Allgegenwärtig wie einst sind sie alle nicht mehr, die weltbekannten Magier. Platz für Magie ist in der Welt aber trotzdem. Doch diese Welt ist kleiner geworden, jedes Land hat heute seine eigenen Stars der Manege. Die umjubelten Ehrlich Brothers etwa füllen vor allem in Deutschland und den Nachbarländern die Hallen. Und der Ulmer Florian Zimmer, ab Herbst auf Deutschland-Tournee, will 2020 sein eigenes magisches Theater in Neu-Ulm bauen.

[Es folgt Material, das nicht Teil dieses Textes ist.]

(** The set-up either ends the process or is complete: every port has an empty ring, in the
    primary process zero counters and a virtual port of its own, behind the physical ones
    (with fewer than 65536 ports), and the action and the default are those configured. *)
Theorem init_kni_ready c k : is_primary = true -> NoDup (portid_list c) ->
  0 <= nb_dev_ports -> nb_dev_ports + Z.of_nat (length (portid_list c)) <= 65536 ->
  init_kni grants shared_ring is_primary nb_dev_ports c = Ok k ->
  kni_accepts k = strcaseeq (kni_method c) (chars "accept") /\ kni_act k = get_kni_action (kni_action_cfg c) /\
  forall i p, portid_list c !! i = Some p ->
    kni_rings k !! p = Some [] /\
    exists s, kni_stat k !! p = Some s /\ nb_dev_ports <= kni_port_id s /\
      kni_rx_packets s = 0 /\ rx_dropped s = 0 /\ kni_tx_packets s = 0 /\ tx_dropped s = 0 /\
      forall j q s', portid_list c !! j = Some q -> kni_stat k !! q = Some s' -> kni_port_id s' = kni_port_id s -> q = p.
Proof.
  intros Hprim Hnd H0 Hb. unfold init_kni.
  destruct (lazybsd_kni_init _ _ _ _ _) as [[t u]| |]; try done. cbn [mbind outcome_bind].
  intros (_ & _ & -> & -> & _ & P)%kni_alloc_loop_spec. specialize (P Hnd). rewrite Hprim in P.
  split; [done|]. split; [done|]. intros i p Hi. destruct (P i p Hi) as [-> Hs]. split; [done|].
  eexists. split; [exact Hs|]. cbn [kni_port_id kni_rx_packets rx_dropped kni_tx_packets tx_dropped].
  apply lookup_lt_Some in Hi as Hlt.
  assert (forall j, (j < length (portid_list c))%nat -> u16 (0 + Z.of_nat j + nb_dev_ports) = Z.of_nat j + nb_dev_ports) as Hu.
  { intros j Hj. unfold uwrap. rewrite Z.mod_small; lia. }
  split; [rewrite Hu by done; lia|]. split_and!; try done.
  intros j q s' Hj Hs'. destruct (P j q Hj) as [_ Hq]. rewrite Hq in Hs'. injection Hs' as <-.
  cbn [kni_port_id]. apply lookup_lt_Some in Hj as Hj'. rewrite !Hu by done. intros E.
  assert (j = i) as -> by lia. congruence.
Qed.
End SetupFacts.

(** ** Examples *)

(** A virtual port that takes two packets at a time and always has one to read, and a NIC
    that takes none. *)
#[local] Instance slow_tx : TxKernel := {
  RTE_MBUF_F_TX_TCP_CKSUM := 1; RTE_MBUF_F_TX_IPV4 := 2; RTE_MBUF_F_TX_TCP_SEG := 4;
  rte_ipv4_phdr_cksum _ _ _ := 0;
  rte_pktmbuf_clone _ s := (0, s);
  rte_eth_tx_burst p q l s := (if p =? 0 then 0 else Z.min 2 (Z.of_nat (length l)), s) }.
#[local] Instance one_rx : KniKernel := { rte_eth_rx_burst p q n s := (take n [99], s) }.

Definition kni_ops : list kni_op := [Enqueue 1; Enqueue 2; Enqueue 3; Process 0 0; Enqueue 4].


(** Two go to the kernel of the host, the third and the one it wrote are freed. *)
Example kni_run_counts :
  let '(k, x) := kni_run kni_ops (KniStats 5 0 0 0 0) example_rx in
  k = KniStats 5 2 1 0 1 /\ kni_rp x = [4] /\ calls (rx_net x) = [rte_pktmbuf_free 3; rte_pktmbuf_free 99].
Proof. by vm_compute. Qed.

Definition kni_example_cfg : kni_cfg := KniCfg (chars "Accept") (Some (chars "ALLTOFF")) (Some (chars "80,443")) None [2; 0].

Lemma init_kni_ready_witness : exists k,
  init_kni (fun _ => true) (fun _ => []) true 3 kni_example_cfg = Ok k /\ kni_accepts k = true /\ kni_act k = ALL_TO_FF.
Proof.
  destruct (init_kni (fun _ => true) (fun _ => []) true 3 kni_example_cfg) as [k| |] eqn:E; [|by vm_compute in E..].
  destruct (init_kni_ready (fun _ => true) (fun _ => []) true 3 kni_example_cfg k) as (A & B & _); [done| |lia|cbn; lia|done|].
  - apply (bool_decide_unpack _). by vm_compute.
  - exists k. by rewrite A, B.
Defined.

Nach Zimmers Angaben wird es das größte seiner Art in Europa sein. Der 37-Jährige, der sich schon lebendig begraben ließ, sagt, es sei eine „sehr gute Zeit“für „junge, innovative Magier“. Aber lassen die sich noch von den alten Stars inspirieren oder ist deren Einfluss verpufft wie eine Partyrakete? Florian Zimmer sagt ganz klar: „Ich verdanke Siegfried und Roy meine Karriere.“Schon als Zehnjähriger habe er ihre Illusionen auswendig gekannt, immer wieder die VHS-Kassette mit ihrer Show aus dem Mirage in Las Vegas geschaut. Seitdem, so der Ulmer, habe sich eine Freundschaft entwickelt, schon mehrfach habe er die beiden in den USA getroffen. In Las Vegas, dem Mekka der Magie, in dem Siegfried und Roy bis heute leben.